▸ Your goal: Give again, word for word, each line below starting at the one that contains "fst r = true /\" and ending at the one that contains "s) = false)".
***** Supplied material
(** A run for a device that is not in the roster. *)
Lemma execute_config_needs_connected_device_witness :
  let env := ActionExecutor.quiet
               (ConfigLoader.one_file "configs/demo.py"
                  ActionExecutor.two_steps_module) in
  let ex := ActionExecutor.fresh ConfigLoader.empty_loader in
  DeviceManager.device_connected "10.9.9.9:5555"
    (ActionExecutor.device_manager ex) = false /\
  fst (ActionExecutor.execute_config env "10.9.9.9:5555" "demo" None ex)
  = false /\
  ActionExecutor.calls
    (snd (ActionExecutor.execute_config env "10.9.9.9:5555" "demo" None ex))
  = ActionExecutor.calls ex.
Proof.
  intros env ex.
  assert (H : DeviceManager.device_connected "10.9.9.9:5555"
                (ActionExecutor.device_manager ex) = false)
    by (vm_compute; reflexivity).
  split; [exact H|].
  pose proof (execute_config_needs_connected_device env "10.9.9.9:5555"
                "demo" None ex H) as (H1 & H2 & _).
  split; [exact H1 | exact H2].
Defined.

(** The script of two steps on the connected device of the sample roster:
    both handlers are called, in order. *)
Lemma execute_steps_success_calls_planned_handlers_witness :
  let env := ActionExecutor.quiet ConfigLoader.no_files in
  let config := [("actions", Py.VList []);
                 ("steps", Py.VList ActionExecutor.two_steps)] in
  let ex := ActionExecutor.fresh ConfigLoader.empty_loader in
  let r := ActionExecutor.execute_steps env "127.0.0.1:5555"
             ActionExecutor.two_steps_module config
             ActionExecutor.two_steps ex in
  fst r = true /\
  ActionExecutor.calls (snd r)
  = [ActionExecutor.CalledHandler "nop"; ActionExecutor.CalledHandler "nop"].
Proof.
  intros env config ex r.
  assert (H : fst r = true) by (vm_compute; reflexivity).
  split; [exact H|].
  exact (execute_steps_success_calls_planned_handlers env "127.0.0.1:5555"
           ActionExecutor.two_steps_module config [] ActionExecutor.two_steps
           ex (fun _ => eq_refl) eq_refl H).
Defined.

(** ** Scheduler: the trigger loop and the lifecycle *)

Section Trigger.
Import Scheduler.
Variable s : Scheduler.
Variable run_cost : Z.

(** X26.  Every call of [run_automation] the trigger loop makes is made at
    a clock reading whose minute is in [run_minutes] while the minute
    before it is not. *)
Theorem scheduler_task_runs_only_when_due (fuel : nat) (now : Z) :
  Forall (fun t =>
            in_minutes (minute t) (run_minutes s) = true
            /\ in_minutes ((minute t - 1) mod 60) (run_minutes s) = false)
    (_scheduler_task fuel s run_cost now).
Proof.
  revert now. induction fuel as [|fuel IH]; intros now; cbn [_scheduler_task].
  - constructor.
  - destruct (negb (running s)); [constructor|].
    destruct (paused s); [apply IH|].
    destruct (should_run s now) eqn:Hdue; [|apply IH].
    constructor; [|apply IH].
    unfold should_run in Hdue.
    destruct (in_minutes (minute now) (run_minutes s)); [|discriminate].
    split; [reflexivity|]. apply negb_true_iff. exact Hdue.
Qed.

(** X27.  Two calls of [run_automation] by the trigger loop are at least
    ten seconds plus the duration of the first apart, and none is made
    before the loop starts. *)
Theorem scheduler_task_runs_are_spaced (fuel : nat) (now : Z) :
  0 <= run_cost ->
  let runs := _scheduler_task fuel s run_cost now in
  Forall (fun t => now <= t) runs
  /\ forall i t1 t2,
       runs !! i = Some t1 -> runs !! S i = Some t2 ->
       t1 + run_cost + 10 <= t2.
Proof.
  intros Hcost. revert now.
  induction fuel as [|fuel IH]; intros now; cbn [_scheduler_task].
  - split; [constructor | intros i t1 t2 H; discriminate].
  - destruct (negb (running s));
      [split; [constructor | intros i t1 t2 H; discriminate]|].
    assert (Hlater : forall d, 0 <= d ->
              let runs := _scheduler_task fuel s run_cost (now + d) in
              Forall (fun t => now <= t) runs
              /\ forall i t1 t2,
                   runs !! i = Some t1 -> runs !! S i = Some t2 ->
                   t1 + run_cost + 10 <= t2).
    { intros d Hd. destruct (IH (now + d)) as [Hall Hgap].
      split; [|exact Hgap].
      eapply Forall_impl; [exact Hall|]. simpl. intros t Ht. lia. }
    destruct (paused s); [apply (Hlater 1); lia|].
    destruct (should_run s now); [|apply (Hlater 10); lia].
    destruct (IH (now + run_cost + 10)) as [Hall Hgap].
    split.
    + constructor; [lia|].
      eapply Forall_impl; [exact Hall|]. simpl. intros t Ht. lia.
    + intros [|i] t1 t2 H1 H2.
      * injection H1 as <-.
        destruct (_scheduler_task fuel s run_cost (now + run_cost + 10))
          as [|t runs]; [discriminate|].
        injection H2 as <-. inversion Hall; subst. lia.
      * exact (Hgap i t1 t2 H1 H2).
Qed.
**********
▸ Output of the exercise:
  fst r = true /\
  ActionExecutor.calls (snd r)
  = [ActionExecutor.CalledHandler "nop"; ActionExecutor.CalledHandler "nop"].
Proof.
  intros env config ex r.
  assert (H : fst r = true) by (vm_compute; reflexivity).
  split; [exact H|].
  exact (execute_steps_success_calls_planned_handlers env "127.0.0.1:5555"
           ActionExecutor.two_steps_module config [] ActionExecutor.two_steps
           ex (fun _ => eq_refl) eq_refl H).
Defined.

(** ** Scheduler: the trigger loop and the lifecycle *)

Section Trigger.
Import Scheduler.
Variable s : Scheduler.
Variable run_cost : Z.

(** X26.  Every call of [run_automation] the trigger loop makes is made at
    a clock reading whose minute is in [run_minutes] while the minute
    before it is not. *)
Theorem scheduler_task_runs_only_when_due (fuel : nat) (now : Z) :
  Forall (fun t =>
            in_minutes (minute t) (run_minutes s) = true
            /\ in_minutes ((minute t - 1) mod 60) (run_minutes s) = false)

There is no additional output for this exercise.